Phospholipase C-gamma (PLC gamma) is a key regulator of intracellular Ca2+ mobilization. Two isoforms of PLC gamma have been identified, PLC gamma 1 and PLC gamma 2. Previously, in vitro studies indicated that activating NK cell receptors signal through both isoforms. However, PLC gamma 2 deficiency alone was sufficient to induce a substantial impairment of NK cell-mediated cytotoxicity in vitro. Why PLC gamma 2 is more important than PLC gamma 1 for NK cell activation and whether PLC gamma 2 is also critical for NK cell development, secretion of IFN-gamma, and clearance of viral infections in vivo is not known. In this study, we report that PLC gamma 2 is the predominant isoform expressed in murine NK cells. PLC gamma 2 deficiency did not affect NK cell numbers in bone marrow and spleen, but acquisition of Ly49 receptors by NK cells was partially impaired.

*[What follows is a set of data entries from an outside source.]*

(** * howtrader.event.engine: the sharded event engine

    A shallow embedding of [src/howtrader/event/engine.py] and the
    properties of its handler registry, shard routing, worker loop and
    lifecycle.

    Modelling conventions.
    - Python [int] is [Z]; [str] is [string]; a [list] is a [list];
      the [defaultdict(list)] behind [_handlers] is a [gmap string (list Handler)]
      together with [defaultdict_getitem], which inserts the empty list
      on a missing key exactly as [defaultdict.__getitem__] does.
    - A handler is an opaque callable compared with [==]: a type with
      decidable equality.  What a call [handler(event)] does is given by
      [call]: it may change the state of the program outside the engine
      (the type [World]) and either returns or raises.  Handler calls
      end, and handlers do not call back into the engine.
    - [queue.Queue] is an unbounded FIFO: [put] appends at the back,
      [get] takes from the front, and a [get] that times out on an empty
      queue raises [Empty].
    - A [threading.Thread] is one of [Initial], [Alive], [Finished];
      [start] and [join] raise [RuntimeError] as the library documents.
    - Threads interleave at the granularity of one loop iteration of
      [_run] / [_run_timer] and of one call of a public method; a
      schedule is a list of such [Action]s.  The diagnostic [print] of
      [_run] is not modelled. *)

From Stdlib Require Import ZArith Lia.
From stdpp Require Import base option list numbers strings gmap fin_maps sorting.

Local Open Scope Z_scope.

(** ** Exceptions and results *)

Inductive Exn :=
  | Empty                       (* queue.Empty *)
  | RuntimeError
  | ZeroDivisionError
  | IndexError
  | ValueError
  | HandlerError (name : string). (* anything else a handler raises *)

Global Instance Exn_eq_dec : EqDecision Exn.
Proof. solve_decision. Defined.

(** How a call that ends does so. *)
Inductive Outcome :=
  | Returns
  | Raises (x : Exn).

Global Instance Outcome_eq_dec : EqDecision Outcome.
Proof. solve_decision. Defined.

(** A call that may have to wait for another thread: either it is
    [Done], or the caller [Waits] inside it. *)
Inductive Progress :=
  | Done (o : Outcome)
  | Waits.

Global Instance Progress_eq_dec : EqDecision Progress.
Proof. solve_decision. Defined.

(** ** threading.Thread *)

Inductive Thread := Initial | Alive | Finished.

Global Instance Thread_eq_dec : EqDecision Thread.
Proof. solve_decision. Defined.

(** [Thread.start()]: "threads can only be started once". *)
Definition Thread_start (t : Thread) : Outcome * Thread :=
  match t with
  | Initial => (Returns, Alive)
  | _ => (Raises RuntimeError, t)
  end.

(** [Thread.join()]: "cannot join thread before it is started". *)
Definition Thread_join (t : Thread) : Progress :=
  match t with
  | Initial => Done (Raises RuntimeError)
  | Alive => Waits
  | Finished => Done Returns
  end.

(** ** Python list helpers *)

(** [l.remove(x)]: drops the first element equal to [x]. *)
Fixpoint list_remove_first {A} `{EqDecision A} (x : A) (l : list A) : list A :=
  match l with
  | [] => []
  | y :: l' => if decide (x = y) then l' else y :: list_remove_first x l'
  end.

(** [l[i]]: the position a subscript denotes, [None] for [IndexError].
    Negative subscripts count from the end. *)
Definition list_position {A} (l : list A) (i : Z) : option nat :=
  if decide (0 <= i < Z.of_nat (length l)) then Some (Z.to_nat i)
  else if decide (- Z.of_nat (length l) <= i < 0) then Some (Z.to_nat (Z.of_nat (length l) + i))
  else None.
(* ===== verification/Prelude.v ===== *)
(** * A verification library for Memdot

    Memdot is a personal memory and learning service: sources are uploaded,
    parsed and indexed; conversations, memories, documents and courses are kept
    in a PostgreSQL ledger; retrieval packs evidence into a context for a model;
    learner events drive an evidence projection and a review schedule; external
    clients reach all this through MCP.  The Python program lives in
    packages/domain-python (pure domain code, [memdot_domain]), services/core
    ([memdot_core]: the services over the ledger), packages/provider-adapters,
    services/workers and services/model-router.
    This library translates its core logic into Rocq functions and proves what
    makes them correct.

    ** How the program is modelled

    - A call returns or raises: [Prelude.res].  The exceptions are [Prelude.exn].
    - [PyStr], [Json], [Digest], [Uuid], [Float64] are what the code uses of the
      Python standard library: strings (code points below 256), [json.dumps] and
      dictionaries as association lists, SHA-256, SHA-1 and HMAC on bytes,
      [uuid.UUID], IEEE binary64.  They are executable, so witnesses compute.
    - [Ledger] has a record for every table (services/core db/models) with its
      unique constraints; [Store] has the session: a service function is a state
      and error computation [Store.M] over a [World] (the rows, and a counter of
      the clock readings and fresh identifiers drawn, which the class [Env]
      supplies).  A request that raises is rolled back, so a raise carries no
      state.  [Store.keeps] and its hint database [frame] say which tables a
      computation leaves alone; the tactics [stepM], [draw], [framed] take a run
      apart.
    - Enumerations of strings are instances of the class [Enums.StrEnum].

    ** The parts

    Learning core.  [Fsrs] (memdot_domain/fsrs.py): the review scheduler in
    binary64; every review keeps a card well formed, better ratings schedule
    later, and an uncapped streak overflows the calendar.  [Learning]
    (learning.py): eligibility of events and the prerequisite cycle check, whose
    fuel is one more than the number of nodes and proved enough.  [EvidenceTwin]
    (evidence_twin.py): the replay of events does not depend on their order or
    repetition, and mastery is what the eligible grades say.

    Retrieval core.  [Retrieval] (retrieval.py): reciprocal-rank fusion, exact
    and monotone.  [ContextCompiler] (context_compiler.py): packing under the
    budgets, digests that bind the evidence.  [McpIds] (mcp.py): public
    identifiers and their round trip.

    Storage.  [ObjectKeys] (object_keys.py and the in-memory stores): keys bound
    to accounts.  [Storage] (ports/object_storage.py, storage/s3.py): the port
    as the class [ObjectStoragePort] with [ObjectStorageLaws]; the memory store
    and the S3 adapter (over a parameter for boto3) are instances, and the
    services are stated against the class.

    Jobs.  [Outbox] (jobs/service.py and its SQL functions): claims and
    acknowledgements as functions on the rows and interleavings of workers as
    the relation [Outbox.steps]; leases exclude each other and publication is
    final.  [Jobs] (jobs/service.py): idempotent enqueueing, numbered attempts.
    [AuthSnapshot] (jobs/auth_snapshot.py): signed snapshots of authority.
    [Parsers] (parsers/, ports/parser.py) and [Ingestion]
    (ingestion/orchestrator.py, normalize.py and the SQL pointer function): a run
    from the job's attempt to the active-parse pointer, which moves only to a
    good run; two defects of the run are proved.

    Requests and deletion.  [RequestContext] (request_context.py,
    auth/sessions.py, db/tenant.py, tenant_seal.py): sessions and tenant seals.
    [Deletion] (deletion/service.py): tombstones that take effect at once and
    survive a restore.

    Workers.  [Processor] (jobs/processor.py): the dispatch of claimed events.
    Ingestion runs only under standing signed authority; the status of the job
    is not looked at; a deletion event moves its workflow one step only, and
    raises unless its account has a system actor, which no code makes.  The
    dispatch is run as the owner of the ledger: only the tenant context a
    deletion begins is modelled, not the policies over its queries.

    Services.  [LearningService] (learning/service.py): the prerequisite graph
    stays acyclic, an attempt is graded once by its sealed answer, and no
    sequence of calls brings a concept to demonstrated.  [Sources]
    (sources/service.py): uploads, whose completion is idempotent and hands a
    dispatchable event to the workers; revisions, cancel, retry, reprocess.
    [PyFloat] and [PyTime] are the texts of floats and datetimes they store.

    [Memory] (memory/service.py): proposals are decided once; no call brings a
    memory into being, because the pointer is moved before the session flushes.
    [Document] (memdot_domain/document.py): validation, the Markdown round trip
    and an HTML export without raw HTML.
    [Pointers] is the SQL function both move a pointer with, and [Documents]
    (documents/service.py) meets the same fate: no document is ever written.

    Conversations.  [ConversationCrypto] (conversations/crypto.py): encryption
    of turn payloads over a parameter for AES-GCM ([Cryptography], with the laws
    [AeadLaws]); the plaintext is JSON, which [JsonParse] parses back.
    [Conversations] (conversations/service.py): appends are idempotent under a
    client key and read back, a deleted conversation disappears, and a
    conversation takes no third turn.

    Retrieval over the ledger.  [Lanes] (retrieval/): the temporal, graph and
    hashed bag-of-words lanes, every candidate of which stands for a row of the
    account in an eligible space ([Lanes.backed]), and the filters.
    [ContextService] (context/service.py): receipts are stored as answered.
    [McpService] (mcp/service.py): what external clients search, fetch, propose
    and record; nothing private is listed or fetched, interactions are no
    evidence, and a retry is answered only when it repeats its instant.

    External access.  [ServiceAuth] (auth/service_auth.py): signed envelopes,
    which parse back to what was sealed and are accepted once while their nonce
    is kept; [Base64] is the decoder of Python's library.  [TenantContext]
    (db/tenant.py and its SQL functions): a sealed context opens exactly the rows
    of its account.  [ExternalAccess] (auth/bearer.py, auth/grant_resolve.py,
    external_context.py): an external request acts only under a standing grant;
    decoding a JWT is the class [Jwt].

    Policies and the MCP routes.  [RowPolicies]: row-level security, and the run
    of a service under it ([RowPolicies.under_policy]).  [Errors] (errors.py):
    problem documents.  [Policy] (policy.py): the rate limiter grants at most
    twice its limit in a window and recovers, the breaker counts requests.
    [McpRoutes] (mcp/routes.py) composes the process, the external context and
    the services under the policies: what search lists is open to the client,
    what fetch returns shows the row it was asked for ([McpService.shows]), any
    memory of the account is fetched whatever its space, and no proposal is ever
    filed.  [McpFlight] interleaves the handlers over one breaker, a request
    being the three steps of its handler; a request that an exception leaves
    keeps its slot for good.
    [Pagination] (pagination.py): a cursor opens only for the account and the
    query it was made for, and gives back its place.

    First-party requests.  [Isolation]: the consequences of row-level security;
    what runs in a tenant scope leaves the rows of other accounts alone in every
    table and does not depend on them ([Isolation.others_kept],
    [Isolation.own_alike]), the access of a run is what the SQL functions
    answer, and without a scope ([Isolation.unsealed]) nothing is seen.  [Idempotency] (idempotency.py):
    keyed requests.  [WebRoutes] (deps.py and the checks of every router): the
    session of a request, its rate limit and recent authentication; a handler is
    [WebRoutes.endpoint] over the process and the ledger.  [SourceRoutes],
    [DocumentRoutes] and [AccountRoutes] are the handlers of sources/, of
    documents/, memory/, conversations/ and context/, and of learning/,
    deletion/ and export/.  Services that query before their tenant scope are
    run unsealed, as they are: their routes refuse.  [Export]
    (export/service.py): a requested export stays pending.  [Notion] (notion/):
    the adapter, the bindings and their synchronisation; a page that changed is
    never brought up to date.

    Start-up and sign-in.  [Config] (memdot_domain/config_guards.py, settings.py):
    what a deployment refuses of its settings.  [Oidc] (auth/oidc.py): the
    OpenID client over a class for the issuer ([Oidc.Provider]).  [Auth] (auth/
    routes.py, sessions.py, activation.py, bootstrap.py and their SQL functions):
    the login, attestation, logout and rotation of browsers as steps of the
    ledger ([Auth.auth_step]); a challenge answers one login, and a cookie that
    was logged out or rotated opens nothing afterwards, in any order of steps.

    Around the core.  [NotionHttp] (provider-adapters/notion_http.py,
    notion_adapter.py): the provider over a class for the transport, with urllib
    over a parameter and the emulator as instances; following the cursors lists
    every page once, and the emulator lists what the fixture lists.
    [ModelRouter] (services/model-router/): what the completion handler answers
    and refuses.  [Workers] (services/workers/ and the text parser of the
    adapters): the pipeline accepts every text with a line that is not blank,
    and the upsert of projections.  [Providers] (openbao_transit.py,
    local_lexical_retrieval.py, tex_stub.py): the transit client decrypts what it
    encrypted, over a parameter for the cipher's server, and the substring
    search is exact.

    ** Hypotheses

    A digest or UUIDv5 that must distinguish two texts is assumed not to collide
    on them, as a hypothesis of the theorem at hand; the witnesses instantiate
    it.  Row lists are assumed to satisfy the primary keys where needed
    ([Outbox.keyed], [Store.unique_rows]).

    ** Not modelled

    The operations routes and the caches of key sets, the validation of
    request bodies (Pydantic, FastAPI: a handler is given a body that passed),
    ORM infrastructure and migrations, CHECK constraints and triggers of the
    database, foreign keys other than those a pointer function meets, the
    network behind the provider adapters (urlopen, boto3, the issuer), the
    cipher itself, the canary runner, start-up and telemetry, the compose
    scripts, and code points of 256 and above. *)

From Stdlib Require Import ZArith Lia.
From stdpp Require Export base tactics list strings sorting gmap sets.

PLC gamma 2-deficient NK cells exhibited a dramatic impairment of cytolytic function and IFN-gamma production upon ligation of activating receptors, whereas they did secrete IFN-gamma in response to cytokines. Consequently, mice lacking PLC gamma 2 controlled murine CMV infection substantially less effectively than did wild-type animals, and this defect was most evident in the spleen, where viral clearance mostly depends on NK cell lytic function. These results demonstrate that PLC gamma 2 is crucial for development of the NK cell receptor repertoire and signaling of activating NK cell receptors, mediating optimal NK cell function in vivo.